5.5.  Forty Years of FIA Conferences
Elo H. Hansen
Following the introduction of FIA in the spring of 1975, the number of FIA-papers in the analytical chemical periodicals rapidly gained momentum in the ensuing years. In 1979 the Dutch analytical chemists Willem van der Linden and Gerrit den Boef arranged the very first conference aimed at Flow Analysis (FA) in Amsterdam, Holland, where emphasis was placed on the concept of sample dispersion. It was decided that the contributions from the conference were to be compiled in a special issue of Analytica Chimica Acta (see Table 1). As it turned out, both FIA and segmented and continuous flow analysis (CFA) were subject to discussion at the meeting, the latter concept being advocated by representatives from the American company Technicon, which at that time was dominating the field of CFA via their, primarily, clinical analyzers.

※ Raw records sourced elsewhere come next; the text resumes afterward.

(** ** The programs *)
(* src: src/crates/capture-ebpf/ebpf/src/lib.rs:123-138 try_process_exec *)
Definition try_process_exec : Bpf unit :=
  identity ← current_identity 0 0 0;
  let now := ci_start_ticks identity in
  _ ← modify (set_process_start (map_insert (Z.to_nat 4096) (ci_tgid identity) now));
  comm ← answer cx_comm;
  emit_with_payload ProbeKind_ProcessExec ProbeDirection_None identity 0 0 0 0 comm.
(* src: src/crates/capture-ebpf/ebpf/src/lib.rs:140-154 try_process_exit *)
Definition try_process_exit : Bpf unit :=
  identity ← current_identity 0 0 0;
  _ ← modify (set_process_start (delete (ci_tgid identity)));
  comm ← answer cx_comm;
  emit_with_payload ProbeKind_ProcessExit ProbeDirection_None identity 0 0 0 0 comm.
(* src: src/crates/capture-ebpf/ebpf/src/lib.rs:156-170 try_tcp_state *)
Definition try_tcp_state : Bpf unit :=
  sock ← arg 0;
  state ← arg 1;
  identity ← current_identity sock 0 0;
  emit_with_payload ProbeKind_TcpStateChange ProbeDirection_None identity 0 0 (wrap32 state) 0 [].
(** What both kinds of call do on entry; [f] stores the call. *)
(* src: src/crates/capture-ebpf/ebpf/src/lib.rs:172-205 try_plaintext_write_enter: entry *)
Definition plaintext_enter (file_offset : Z) (f : Z -> InflightIo -> Maps -> Maps) : Bpf unit :=
  connection_ptr ← arg 0;
  buf ← arg 1;
  len ← arg 2;
  pid_tgid ← ask cx_pid_tgid;
  '(epoch, created) ← connection_epoch connection_ptr;
  sequence ← next_sequence connection_ptr;
  identity ← current_identity connection_ptr epoch sequence;
  _ ← (if created : bool
       then emit_with_payload ProbeKind_ConnectionCreate ProbeDirection_None identity file_offset 0 0 0 []
       else mret tt);
  modify (f pid_tgid
    (mkInflightIo connection_ptr buf (Z.min len u32_max) file_offset epoch sequence (ci_tgid identity)
       (ci_pid identity) (ci_start_ticks identity))).
(* src: src/crates/capture-ebpf/ebpf/src/lib.rs:172-207 try_plaintext_write_enter *)
Definition try_plaintext_write_enter (file_offset : Z) : Bpf unit :=
  plaintext_enter file_offset (fun pid_tgid inflight =>
    set_writes (map_insert (Z.to_nat 8192) pid_tgid inflight)).
(* src: src/crates/capture-ebpf/ebpf/src/lib.rs:209-238 try_plaintext_write_return *)
Definition try_plaintext_write_return : Bpf unit :=
  pid_tgid ← ask cx_pid_tgid;
  known ← get (fun m => INFLIGHT_WRITES m !! pid_tgid);
  match known with
  | None => mret tt
  | Some inflight =>
    raw_tag ← ask (fun c => unwrap_or 0 (cx_ret c));
    raw_len ← ask cx_rdx;
    let actual_len := if raw_tag =? 0 then Z.min raw_len (ii_requested_len inflight) else 0 in
    identity ← connection_identity_from_inflight inflight;
    _ ← emit_record_from_user_ptr ProbeKind_PlaintextWrite ProbeDirection_Write identity
          (ii_file_offset inflight) 0 (wrap32 raw_tag) raw_len (ii_buf_ptr inflight)
          (Nat.min (Z.to_nat actual_len) MAX_CAPTURE_BYTES);
    modify (set_writes (delete pid_tgid))
  end.
(* src: src/crates/capture-ebpf/ebpf/src/lib.rs:240-274 try_plaintext_read_enter *)
Definition try_plaintext_read_enter (file_offset : Z) : Bpf unit :=
  plaintext_enter file_offset (fun pid_tgid inflight =>
    set_reads (map_insert (Z.to_nat 8192) pid_tgid inflight)).
(** A read's bytes are never recorded. *)
(* src: src/crates/capture-ebpf/ebpf/src/lib.rs:276-297 try_plaintext_read_return *)
Definition try_plaintext_read_return : Bpf unit :=
  pid_tgid ← ask cx_pid_tgid;
  known ← get (fun m => INFLIGHT_READS m !! pid_tgid);
  match known with
  | None => mret tt
  | Some inflight =>
    raw_tag ← ask (fun c => unwrap_or 0 (cx_ret c));
    raw_len ← ask cx_rdx;
    identity ← connection_identity_from_inflight inflight;
    _ ← emit_record ProbeKind_PlaintextRead ProbeDirection_Read identity (ii_file_offset inflight) 0
          (wrap32 raw_tag) raw_len [];
    modify (set_reads (delete pid_tgid))
  end.
(** The entry points; each ignores the result and returns zero. *)
(* src: src/crates/capture-ebpf/ebpf/src/lib.rs:69-121 process_exec, .. *)
Inductive Program : Type :=
| process_exec
| process_exit
| tcp_state
| plaintext_write_enter
| plaintext_write_return
| plaintext_write_enter_alt
| plaintext_write_return_alt
| plaintext_read_enter_candidate
| plaintext_read_return_candidate.
(* src: src/crates/capture-ebpf/ebpf/src/lib.rs:69-121 process_exec, .. *)
Definition program (p : Program) : Bpf unit :=
  match p with
  | process_exec => try_process_exec
  | process_exit => try_process_exit
  | tcp_state => try_tcp_state
  | plaintext_write_enter => try_plaintext_write_enter 41890992
  | plaintext_write_return => try_plaintext_write_return
  | plaintext_write_enter_alt => try_plaintext_write_enter 41891168
  | plaintext_write_return_alt => try_plaintext_write_return
  | plaintext_read_enter_candidate => try_plaintext_read_enter 189820768
  | plaintext_read_return_candidate => try_plaintext_read_return
  end.
(** ** Runs *)
(** A program alone, from its start to its end. *)
Fixpoint exec {A} (x : Bpf A) (c : Ctx) (m : Maps) : result Z A * Maps :=
  match x with
  | Ret a => (Ok a, m)
  | Fail e => (Err e, m)
  | Atomic write rest => exec (rest c m) c (write c m)
  end.
(** The kernel: the maps, and what is left of each program that was started. *)
Definition Kernel : Type := Maps * list (Ctx * Bpf unit).
(** A program starts at any time on any event, and any of those that run makes its
    next access. *)
Inductive kernel_step : Kernel -> Kernel -> Prop :=
| kernel_start p c m running : kernel_step (m, running) (m, running ++ [(c, program p)])
| kernel_access i c write rest m running : running !! i = Some (c, Atomic write rest) ->
    kernel_step (m, running) (write c m, <[i := (c, rest c m)]> running).
(** The maps of a freshly loaded object, the boot identifier written. *)
Definition loaded (boot_id : bytes) : Maps := mkMaps boot_id ∅ ∅ ∅ ∅ ∅ [] ∅.
Definition kernel_reachable (boot_id : bytes) (k : Kernel) : Prop := rtc kernel_step (loaded boot_id, []) k.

Yet, as evidenced in the proceedings from the meeting, FIA came to dictate the agenda (actually, fate had it that Technicon went into oblivion a few years later), and that was the stepping stone for the Flow Analysis (FA) conferences which, as it was agreed at the Amsterdam meeting, were to be arranged every three years. FA II took place in Lund, Sweden, in 1982 with Professor Gillis Johansson in charge. As it coincided with FIFA World Championship in football in Spain that year, the lectures and posters during the day were in the evenings supplemented with the cheers and enthusiasm of the participants when watching the games, not the least from the Brazilian attendees (yet, as some of you might remember, Italy eventually became World Champions, while Brazil had to settle for the FIFA Fair Play Award). From then on it was confirmed that the proceedings from the meetings should be published in Analytica Chimica Acta and that an international board of FIA researchers should select the venues for future meetings at 3-year intervals. This has been adhered to ever since, and as detailed in Table 1 it is apparent that the meetings have travelled all over the continents. Beside the proceedings published in Analytica Chimica Acta, several reports have appeared in various scientific publications. The reader is referred to the paper published by Gary Christian in Analytica Chimica Acta [1], where he has made a thorough historical account of the various meetings and conscientiously compiled a list of the reports having been recorded in the literature.